EXERCISE PROMPT
Look below for the line holding "- destruct (first_for" and the line holding "intros K%W. unfold ch in K. lia.". Repeat those two and everything between, exactly.

SOURCE MATERIAL
════════════════

Lemma layered_facts (ns : Nodes) order lm :
  topo ns order -> (forall x, x ∈ order <-> is_Some (ns !! x)) -> layered ns order lm ->
  forall x n, ns !! x = Some n -> exists l, lm !! x = Some l /\ 0 <= l /\
    (forall p, p ∈ dependencies n -> exists lp, lm !! p = Some lp /\ lp < l) /\
    (l = 0 \/ exists p, p ∈ dependencies n /\ lm !! p = Some (l - 1)).
Proof.
  intros T All [Dm L] x n En. assert (Hx : x ∈ order) by by apply All.
  destruct (maxDepLayer_spec lm (dependencies n)) as (Lo & Up & At).
  eexists. split; [by apply L|]. split_and!; [lia| |].
  - intros p Hp. assert (Ho : p ∈ order) by (apply (topo_closed ns order x); [done..|by exists n]).
    apply Dm in Ho as [lp Elp]. exists lp. split; [done|]. specialize (Up _ _ Hp Elp). lia.
  - destruct At as [->|(p & Hp & E)]; [by left|]. right. exists p. split; [done|].
    rewrite E. f_equal. lia.
Qed.

Lemma maxLayer_spec lm :
  0 <= maxLayer lm /\ (forall x l, lm !! x = Some l -> l <= maxLayer lm) /\
  (maxLayer lm = 0 \/ exists x, lm !! x = Some (maxLayer lm)).
Proof.
  unfold maxLayer.
  assert (K : forall (es : list (string * Z)) acc,
    let r := foldl (fun acc kv => if acc <? kv.2 then kv.2 else acc) acc es in
    acc <= r /\ (forall x l, (x, l) ∈ es -> l <= r) /\ (r = acc \/ exists x, (x, r) ∈ es)).
  { induction es as [|[y l] es IH]; intros acc.
    - split_and!; [done| |by left]. by intros x l Hp%elem_of_nil.
    - cbn zeta. cbn [foldl snd]. destruct (IH (if acc <? l then l else acc)) as (A & B & C).
      destruct (Z.ltb_spec acc l); split_and!; try lia;
        try (intros x l' [E|Hp]%elem_of_cons; [simplify_eq; lia|by eapply B]);
        (destruct C as [C|(x & C)]; [|right; exists x; by right]).
      + right. exists y. rewrite C. left.
      + by left. }
  destruct (K (range_map 25 lm) 0) as (A & B & C). split_and!; [done| |].
  - intros x l E. apply (B x). by apply elem_of_range_map.
  - destruct C as [C|(x & C)]; [by left|right]. exists x. by apply elem_of_range_map in C.
Qed.
(** A blocking failure waits for the first decision on its graph that
    comes after the channel is registered, and returns what it stands for, or
    the error of the context when that has ended and the select takes it;
    decisions that come earlier, as when the request callback itself
    decides, are dropped, and without another one the gate waits until its
    context ends. *)
Theorem gate_takes_decision g dagID before after ctx takes_ctx : gate_wf g ->
  snd (handleBlocking g dagID before after ctx takes_ctx) =
    match first_for dagID after, ctx with
    | Some k, None => Some (inl <$> applyDecision k)
    | Some k, Some e => Some (if takes_ctx then Some (inr e) else inl <$> applyDecision k)
    | None, Some e => Some (Some (inr e))
    | None, None => None
    end.
Proof.
  intros W. unfold handleBlocking, register. destruct (resolves_frame g before) as [E1 E2].
  set (g1 := resolves g before) in *. set (ch := length (chans g1)).
  pose proof (resolves_buffer (mkGate (chans g1 ++ [None]) (<[dagID := ch]> (pending g1))) after ch dagID None) as B.
  cbn [chans pending] in B. unfold receive. rewrite B.
  - destruct (first_for dagID after) as [k|], ctx, takes_ctx; done.
  - apply lookup_insert_eq.
  - intros x. destruct (decide (dagID = x)) as [<-|N]; [done|]. rewrite lookup_insert_ne by done. rewrite E1.
    intros K%W. unfold ch in K. lia.
  - rewrite lookup_app_r by done. unfold ch. by rewrite Nat.sub_diag.
Qed.

Lemma gate_takes_decision_witness :
  gate_wf NewDecisionGate /\
  snd (handleBlocking NewDecisionGate "d" [("d", DecisionAbort)] [("e", DecisionSkip); ("d", DecisionRetry)] None false) =
    Some (Some (inl ErrLayerRetry)) /\
  snd (handleBlocking NewDecisionGate "d" [("d", DecisionAbort)] [] None false) = None.
Proof.
  assert (W : gate_wf NewDecisionGate) by (intros x c E; discriminate). split; [exact W|]. split.
  - rewrite (gate_takes_decision _ _ _ _ _ _ W). reflexivity.
  - rewrite (gate_takes_decision _ _ _ _ _ _ W). reflexivity.
Defined.
End DagFailure.
(* ===== verification/DagExecutor.v ===== *)
(** * Running a task graph (core/dag/executor.go)

    One call of [Execute] is a set of goroutines: the main one, which walks
    the layers; one per node it launches; those of the calls of [Cancel]; and
    the environment, which ends the context of the caller.  [step] runs one
    of them to its next access to shared state.  Accesses are grouped into a
    step where what comes between them makes no difference to the rest; the
    two writes of [recordNodeResult], and the check and the write of a
    cancellation, are steps of their own.  Taken together, though another
    goroutine could come between them, are the two contexts [isMidLayerHalt]
    looks at, and the states [GetNodeStates] collects.  A label names who moves and carries what comes from
    outside: the clock, the answer of the dispatcher and of the gate, whether
    the scope accepts a goroutine, which ready case a select takes.

    A layer context is a position in the list of all those made ([waves]),
    which also identifies the wait group and the first error of that run of
    [executeLayer].  Events are not modelled. *)

From S2P Require Semantic.
From S2P Require Import Prelude GoStd DagModel DagValidator DagFailure.
Import DagModel DagValidator.

Module DagExecutor.

(* ------------------------------------------------------------------ *)
(** ** Errors *)

Definition sentinel_text (e : dag_error) : string :=
  match e with
  | ErrDAGNotFound => "DAG not found"
  | ErrDAGAlreadyRunning => "DAG is already running"
  | ErrDAGNotRunning => "DAG is not running"
  | ErrDAGCancelled => "DAG was cancelled"
  | ErrNodeNotFound => "node not found"
  | ErrInvalidDAG => "invalid DAG"
  | ErrCyclicDependency => "cyclic dependency detected"
  | ErrMissingDependency => "missing dependency"
  | ErrEmptyDAG => "DAG has no nodes"
  | ErrDuplicateNode => "duplicate node ID"
  | ErrNodeTimeout => "node execution timed out"
  | ErrExecutorClosed => "executor is closed"
  | ErrLayerRetry => "layer retry requested"
  | ErrDispatchNotAcked => "dispatch not acknowledged"
  | ErrNodeBudgetDeferred => "node dispatch deferred pending budget"
  end.

Definition sentinel (e : dag_error) : error := mkError (sentinel_text e) [e] [] None.

(** [ctx.Err()] *)
Definition ctx_err (e : ctx_error) : error :=
  mkError (match e with Canceled => "context canceled" | DeadlineExceeded => "context deadline exceeded" end) [] [e] None.

(** [errors.Is] *)
Definition Is (e : error) (s : dag_error) : bool := bool_decide (s ∈ is_dag e).

Definition NodeDeferredError_Error (reason : string) (retryAfter : Z) : string :=
  if negb (bool_decide (reason = "")) then reason else sentinel_text ErrNodeBudgetDeferred.

(** A [NodeDeferredError], which unwraps to [ErrNodeBudgetDeferred]. *)
Definition NodeDeferredError (reason : string) (retryAfter : Z) : error :=
  mkError (NodeDeferredError_Error reason retryAfter) [ErrNodeBudgetDeferred] [] (Some (reason, retryAfter)).

Section Exec.
Context {any : Type}.
(** An integer as an [any]. *)
Variable of_int : Z -> any.

(* ------------------------------------------------------------------ *)
(** ** State *)

(** The context, the wait group and the first error of a run of a layer. *)
Record wave := mkWave { werr : option ctx_error; wfirst : bool }.

Record Executor := mkExecutor {
  epolicy : ExecutionPolicy;
  edag : DAG any;
  estate : DAGState;
  currentLayer : Z;
  estart : Z;
  nodeResults : gmap string (NodeResult any);
  nodesRunning : Z;
  cancelled : bool;
  ctx : option ctx_error;
  waves : list wave;
  layerCtx : option nat;
  sem : option nat;
  closed : bool;
  layerRetries : gmap Z Z;
  budgetRetry : gmap string Z
}.

Definition setDag (e : Executor) (d : DAG any) : Executor :=
  mkExecutor (epolicy e) d (estate e) (currentLayer e) (estart e) (nodeResults e) (nodesRunning e) (cancelled e)
    (ctx e) (waves e) (layerCtx e) (sem e) (closed e) (layerRetries e) (budgetRetry e).
Definition setState (e : Executor) (s : DAGState) : Executor :=
  mkExecutor (epolicy e) (edag e) s (currentLayer e) (estart e) (nodeResults e) (nodesRunning e) (cancelled e)
    (ctx e) (waves e) (layerCtx e) (sem e) (closed e) (layerRetries e) (budgetRetry e).
Definition setResults (e : Executor) (m : gmap string (NodeResult any)) : Executor :=
  mkExecutor (epolicy e) (edag e) (estate e) (currentLayer e) (estart e) m (nodesRunning e) (cancelled e) (ctx e)
    (waves e) (layerCtx e) (sem e) (closed e) (layerRetries e) (budgetRetry e).
Definition setRunning (e : Executor) (n : Z) : Executor :=
  mkExecutor (epolicy e) (edag e) (estate e) (currentLayer e) (estart e) (nodeResults e) n (cancelled e) (ctx e)
    (waves e) (layerCtx e) (sem e) (closed e) (layerRetries e) (budgetRetry e).
Definition setCancelled (e : Executor)  : Executor :=
  mkExecutor (epolicy e) (edag e) (estate e) (currentLayer e) (estart e) (nodeResults e) (nodesRunning e) true
    (ctx e) (waves e) (layerCtx e) (sem e) (closed e) (layerRetries e) (budgetRetry e).
Definition setContexts (e : Executor) (c : option ctx_error) (ws : list wave) : Executor :=
  mkExecutor (epolicy e) (edag e) (estate e) (currentLayer e) (estart e) (nodeResults e) (nodesRunning e)
    (cancelled e) c ws (layerCtx e) (sem e) (closed e) (layerRetries e) (budgetRetry e).
Definition setLayer (e : Executor) (l : Z) (c : option nat) (ws : list wave) : Executor :=
  mkExecutor (epolicy e) (edag e) (estate e) l (estart e) (nodeResults e) (nodesRunning e) (cancelled e) (ctx e)
    ws c (sem e) (closed e) (layerRetries e) (budgetRetry e).
Definition setSem (e : Executor) (n : option nat) : Executor :=
  mkExecutor (epolicy e) (edag e) (estate e) (currentLayer e) (estart e) (nodeResults e) (nodesRunning e)
    (cancelled e) (ctx e) (waves e) (layerCtx e) n (closed e) (layerRetries e) (budgetRetry e).
Definition setClosed (e : Executor)  : Executor :=
  mkExecutor (epolicy e) (edag e) (estate e) (currentLayer e) (estart e) (nodeResults e) (nodesRunning e)
    (cancelled e) (ctx e) (waves e) (layerCtx e) (sem e) true (layerRetries e) (budgetRetry e).
Definition setLayerRetries (e : Executor) (m : gmap Z Z) : Executor :=
  mkExecutor (epolicy e) (edag e) (estate e) (currentLayer e) (estart e) (nodeResults e) (nodesRunning e)
    (cancelled e) (ctx e) (waves e) (layerCtx e) (sem e) (closed e) m (budgetRetry e).
Definition setBudgetRetry (e : Executor) (m : gmap string Z) : Executor :=
  mkExecutor (epolicy e) (edag e) (estate e) (currentLayer e) (estart e) (nodeResults e) (nodesRunning e)
    (cancelled e) (ctx e) (waves e) (layerCtx e) (sem e) (closed e) (layerRetries e) m.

════════════════

SOLVED EXERCISE
  - destruct (first_for dagID after) as [k|], ctx, takes_ctx; done.
  - apply lookup_insert_eq.
  - intros x. destruct (decide (dagID = x)) as [<-|N]; [done|]. rewrite lookup_insert_ne by done. rewrite E1.
    intros K%W. unfold ch in K. lia.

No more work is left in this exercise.